What Does Curiosity Have to do With Content?
See how you can implement curiosity in your own marketing campaigns to drive engagement and convert more customers.
Satisfaction of one’s curiosity is one of the greatest sources of happiness in life.
– Dr. Linus Pauling
Smart marketers can take what Dr. Pauling said and use it to their advantage.
People are driven by curiosity. It causes them to search for knowledge, it brings them joy when they find it, and it is classified more and more as one of the key emotions people experience.
Those marketers who are tapping into their potential customers curiosity are happily seeing the results of increased engagement and higher conversions over their competition.
Why Curiosity is Important
At Zembula, we revel in reveal marketing. You might have heard that a time or two. One of the biggest benefits of reveal marketing is it allows you to really dig deep into the minds of consumers.
What we have discovered is there are six main psychological factors that drive consumers to act. One of the biggest? Curiosity.
There are lots of studies out there that highlight how curiosity triggers something in our brains that feels like an itch we just need to scratch. When we solve that intense feeling for missing information all sorts of positive feelings wash over us.
You’ve probably experienced this a million times in your life: reading a page turning mystery book, waiting excitedly for the big reveal at the end of a movie, or wanting to prove your friends right when the twist proves itself in your favorite tv show.
Sounds like a perfect formula for marketers, doesn’t it?
Use Curiosity in Campaigns…
You can use curiosity to your advantage in marketing.
Remember, people make decisions based on emotion, it’s hardly ever logic that wins out. So when you craft campaigns that drip out content that ticks up that level of curiosity, you’re going to see much higher levels of engagement.
Curiosity helps drive potential customers from passive involvement to active engagement, and that translates into increased opens and clicks in email marketing.
Need examples?
Let’s take a look at this curiosity campaign from restaurant chain California Pizza Kitchen.
After a meal they gave visitors this card. Inside each card was something that could be had for free at their next meal. But, there was a catch. They couldn’t open the card until the next time they were at the restaurant. If they opened the card beforehand, the prize was void.
Now, this isn’t to say you need to have a complex campaign.
Curiosity can be applied virtually anywhere, starting with your email subject lines.
Here’s a simple example from AppSumo. If you don’t know, AppSumo is a deal site that works to offer special deals on products and services entrepreneurs would be interested in.
They rely heavily on crafting intense curiosity through their email subject lines. The one above was a recent email sent out this past week.
Now, a subject line like that plays directly into the curiosity (not to mention FOMO) of their readers. It shouldn’t come as a surprise they regularly sell out of their deals in hours.

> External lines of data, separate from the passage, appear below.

(** A filter's test on a row, as the specification words it: the text of
  the row's cell in the filter's column contains a match of the
  pattern, inverted for an exclusive filter. *)
Definition filter_test (f : DataFilter) (r : gmap string value) : bool :=
match re_compile (value_ f) with
| Some rx =>
    let found := re_search rx (astype_str (cell r (column f))) in
    if equal f then found else negb found
| None => false
end.

Definition passes (filters : list DataFilter) (r : Z * gmap string value)
: bool :=
forallb (λ f, filter_test f r.2) filters.

(** A filter the frame can evaluate: its column exists and its pattern
  is a regular expression. *)
Definition usable (d : DataFrame) (f : DataFilter) : Prop :=
column f ∈ columns d ∧ is_Some (re_compile (value_ f)).

End FilterSpec.

(** The line printed for a skipped output, and the state after a print. *)
Definition skip_message (outputFile dataColumnName : string) : string :=
"Could not create file: " +:+ outputFile +:+ " because column: "
+:+ dataColumnName +:+ " does not exist".

Definition printed (w : World) (line : string) : World :=
mkWorld (heap w) (files w) (stdout w ++ [line]).

(** ** The output files, as the specification words them *)

(** One line of the file for value column [c]: the row's date cell, then
    its value cell.  When [c] is the date column itself the line has that
    one cell. *)
Definition line_of (c : string) (r : Z * gmap string value) : list value :=
  if decide (c = inputFileDateColumnName) then [cell r.2 c]
  else [cell r.2 inputFileDateColumnName; cell r.2 c].

(** The lines of the file of a definition that does not recalculate: one
    for each row of the frame that passes every filter, in row order. *)
Definition output_lines {E : Environment} (d : DataFrame)
    (o : OutputFileDefinition) : list (list value) :=
  line_of (valueColumnName o) <$> List.filter (passes (dataFilters o)) (rows d).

…But Just the Right Amount
Here’s where it gets tricky though.
You can’t go whole hog pushing a curiosity gap on your audience.
Just like with anything else, there is a level where you can achieve “peak curiosity.” This is right at the point where people are dying to know more, but just before the point where they will find the answer on their own.
Studies have shown that this is where marketers want to be. Right in this “sweet spot,” consumers have an intense desire to learn more, and actually remember more about the information they have learned.
This “sweet spot” is where your brand wants to be. It places you as the expert and the provider of information, leaving a positive connotation between the consumer and your brand.
Now, who doesn’t like that?
When you start creating well placed campaigns that tickle the curiosity of consumers and make them want more, you’re going to start seeing higher levels of engagement and even conversions over the long run.